Gambetta, like many other French orators, learned the art of public speaking at the Molé.
At that time the Molé met in the Café Procope in the Rue de l'Ancienne-Comédie, the oldest coffee house in Paris.
Other active members during this period included Ernest Picard, Clément Laurier and Léon Renault.

Debating societies flourished in the second half of the 19th century in the absence of political parties.
Of these, the Conférence Molé, known simply as "Le Molé", was the most influential and the most politicized.
Under the French Third Republic many members of the Molé became parliamentary leaders, so membership was sought after by aspiring politicians.
On 28 April 1876 the Conférence Molé merged with the Conférence Tocqueville, which had been founded in 1863.
 (Note: The Tocqueville was founded by Charles Savary, a future minister of the Third Republic, for young men who found it too difficult to join the Molé.
In 1870 it absorbed the less political Conférence La Bruyère, and in 1871 absorbed the Conférence Montesquieu.)
The Conférence Molé-Tocqueville continued to prosper.
By 1886 it had 344 members and 376 former members.
The society was less active in the 1880s, but experienced a revival in the 1890s when it was stimulated by competition and the introduction of new debating techniques.
On 30 April 1897 Félix Faure, President of France, decreed that the Conférence Molé-Tocqueville was an "establishment of public utility".

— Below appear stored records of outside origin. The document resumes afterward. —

(** The [for (i = 0; i < n_entries; i++)] loop of the second pass of
    H5FD_onion_revision_record_decode; the flag is false when an entry is
    refused (address not aligned to the page, or checksum mismatch). *)
Fixpoint decode_index_entries (n : nat) (i : Z) (buf : list Z) (ptr : Z)
  (page_size page_size_log2 : Z) (l : list H5FD__onion_index_entry)
  : bool * list H5FD__onion_index_entry * Z :=
  match n with
  | O => (true, l, ptr)
  | S n' =>
      let old := default entry_zero (l !! Z.to_nat i) in
      let logi_addr := UINT64DECODE (bytes_at buf ptr 8) in
      if negb (Z.land logi_addr (page_size - 1) =? 0) then
        (false,
         <[Z.to_nat i := {| logi_page := logi_addr;
                            phys_addr := phys_addr old |}]> l,
         ptr + 8)
      else
        let entry :=
          {| logi_page := Z.shiftr logi_addr page_size_log2;
             phys_addr := UINT64DECODE (bytes_at buf (ptr + 8) 8) |} in
        let sum := UINT32DECODE (bytes_at buf (ptr + 16) 4) in
        let l := <[Z.to_nat i := entry]> l in
        if negb (checksum (drop (Z.to_nat ptr) buf) 16 =? sum)
        then (false, l, ptr + 20)
        else decode_index_entries n' (i + 1) buf (ptr + 20)
               page_size page_size_log2 l
  end.

(** [HDmemcpy(dst, src, n)] onto the start of an allocated buffer. *)
Definition memcpy_into (dst src : list Z) (n : Z) : list Z :=
  take (Z.to_nat n) src ++ drop (Z.to_nat n) dst.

Of the 320 cabinet members from 1871 to 1914, 26 had belonged to the Molé, 6 to the Tocqueville, 10 to the Molé-Tocqueville and 2 to the Bruyère.
43 ministers, or 13.4%, had belonged to one of these societies.
Of Paris municipal councilors between 1871 and 1914, 12 had been members of the Molé, 4 of the Tocqueville and 40 of the Molé-Tocqueville.
Édouard Hervé had belonged to both the Molé and the Tocqueville before their merger.
A total of 44 people had thus belonged to one of the societies, or 9.7% of the councilors.
These men often played a leading role in the municipal council: 20 were presidents, vice-presidents or secretaries of the council.

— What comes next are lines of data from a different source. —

(** *** Effects

    The handlers are written once, as programs over the calls they make;
    [perform] gives each call its meaning on a [world]. *)
Inductive eff : Type -> Type :=
(* Bot API requests, all awaited *)
| Answer : eff unit
| ReplyText (t : notice) : eff message_id
| EditText (m : message_id) (t : notice) (kb : list button) : eff unit
| Delete (m : message_id) : eff unit
| ReplyAudio (audio : str * artifact) (title : str) (performer : option str) : eff unit
(* yt-dlp, blocking *)
| ExtractInfo (query : str) : eff (option search_info)
| Download (url : str) : eff unit
(* os and open *)
| PathExists (p : str) : eff bool
| IsFile (p : str) : eff bool
| Rename (src dst : str) : eff unit
| Open (p : str) : eff (str * artifact)
(* context.user_data['search_results'] *)
| GetResults : eff (list video)
| SetResults (l : list video) : eff unit
| AppendResult (v : video) : eff unit.

Definition is_await {X} (c : eff X) : bool :=
  match c with
  | Answer | ReplyText _ | EditText _ _ _ | Delete _ | ReplyAudio _ _ _ => true
  | _ => false
  end.

Inductive prog (A : Type) : Type :=
| Ret (a : A)
| Throw (e : exn)
| Vis {X : Type} (c : eff X) (k : result X -> prog A).
Arguments Ret {A} a.
Arguments Throw {A} e.
Arguments Vis {A X} c k.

In the period between World War I and World War II, 105 deputies belonged to the Conférence Molé-Tocqueville before being elected.
After World War II the Conférence Molé-Tocqueville resumed its sessions, and had lively debates during the Algerian War.
It became moribund in the 1970s.
A 1989 paper dated the last traces of its existence to 1978.
The conference was revived in the 1990s to discuss involvement of civil society in the French economic and social fabric.

==Noted members==

Early members included Louis Wolowski and Édouard Allou, who became president.
Several non-removable Senators belonged to the conferences.
Lawyers included René Bérenger, Louis Buffet, Marc Antoine Calmon, Jules Cazot, Jean Clamageran (president in 1858), Henry Didier, Albert Grévy, Édouard René de Laboulaye and Ernest Picard (president in 1853).
Other noted members included Philippe Paul de Ségur (1780–1873), James Mayer de Rothschild (1792–1868), Napoleon III (1808–73), Jules Ferry (1832–93), Georges Clemenceau (1841–1929), Pierre de Coubertin (1863–1937), André Citroën (1878–1935), Pierre Taittinger (1887–1965) and Guy Mollet (1905–75).

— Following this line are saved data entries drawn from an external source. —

(** X3.  [fields] has one entry per element of the projection list, in
    source order: entry [i] is what the visitor builds for element [i],
    after the alias pass when the FROM clause has an alias, and the alias
    pass leaves every entry that is not a plain identifier (a function, a
    subquery, a TYPEOF) as it was built. *)
Theorem X3_fields_in_source_order (isSubquery : bool) (node : SelectStatementContext)
    (q : Query) :
  selectStatement isSubquery node = Normal q ->
  List.length (fields (shape q)) = List.length (select_items node)
  /\ forall i item,
       select_items node !! i = Some item ->
       exists f0,
         selectItem selectStatement item = Normal f0
         /\ fields (shape q) !! i
            = Some (match sObjectAlias (shape q) with
                    | Some A => resolve_alias A f0
                    | None => f0
                    end)
         /\ (item_image item = None -> fields (shape q) !! i = Some f0).
Proof.
  intros Hq. apply selectStatement_Normal in Hq.
  apply selectStatement_body_Normal in Hq as (fs0 & Hsel & Hf & Hal & _).
  unfold selectClause in Hsel. destruct (mapC_Normal _ _ _ Hsel) as [Hlen Hnth].
  assert (fields (shape q)
          = (fun f0 => match sObjectAlias (shape q) with
                       | Some A => resolve_alias A f0
                       | None => f0
                       end) <$> fs0) as Hfields.
  { rewrite Hf, Hal.
    destruct (truthy_alias (fr_alias _)) as [A|] eqn:HA.
    - apply truthy_alias_Some in HA as [_ Htr]. unfold alias_pass. simpl.
      rewrite Htr. reflexivity.
    - unfold alias_pass. simpl. symmetry. apply list_fmap_id. }
  split.
  - rewrite Hfields, length_fmap. exact Hlen.
  - intros i item Hi. destruct (Hnth i item Hi) as (f0 & Hf0 & Hitem).
    exists f0. split; [exact Hitem|].
    assert (fields (shape q) !! i
            = Some (match sObjectAlias (shape q) with
                    | Some A => resolve_alias A f0
                    | None => f0
                    end)) as Hlook.
    { rewrite Hfields, list_lookup_fmap, Hf0. reflexivity. }
    split; [exact Hlook|]. intros Hnone. rewrite Hlook.
    destruct (sObjectAlias (shape q)); [|reflexivity].
    destruct f0 as [n| | |]; try reflexivity.
    destruct (selectItem_node _ _ _ Hitem) as (raw & Hraw & _). congruence.
Qed.

(** X3, witness: the two projected items of
    [SELECT Id, (SELECT Id FROM Contacts) FROM Account WHERE ...]. *)
Lemma X3_fields_in_source_order_witness :
  exists q,
    selectStatement false cst_nested = Normal q
    /\ List.length (fields (shape q)) = 2.
Proof.
  eexists. split; [reflexivity|].
  apply (X3_fields_in_source_order false cst_nested _ eq_refl).
Defined.

(** *** The FROM target *)

Lemma last_segment_no_separator (s : string) :
  includes dot (last_segment (split dot s)) = false.
Proof.
  pose proof (split_segments_no_separator dot s) as Hall.
  rewrite (snoc_decompose (split dot s) (split_not_nil dot s)) in Hall.
  apply Forall_app in Hall as [_ Hlast]. inversion Hlast; subst. assumption.
Qed.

In 1846 there were 221 members.
44 had left the society, so a total of 265 had been or were part of it.
Of 230 who gave their professions, 138 were advocates or magistrates, 30 in the Council of State, 16 in public office and 11 diplomats.
Of the 265 members up to 1846, 59 became deputies.
30 served under one regime, 18 under two regimes and 9 under 3 regimes.
Werner de Merode and Charles-Pierre-Paul Paulmier were deputies under four regimes: the July Monarchy, French Second Republic, Second French Empire and French Third Republic.
Eight became ministers: Louis Buffet, Charles de Morny, Lionel de Moustier, Auguste de Talhouët-Royt and Adolphe Vuitry under the Second Empire, Louis Decazes, Eugène de Goulard and Pierre Edmond Teisserenc de Bort under the Third Republic.
Jules Grévy was elected president of the Republic in 1879.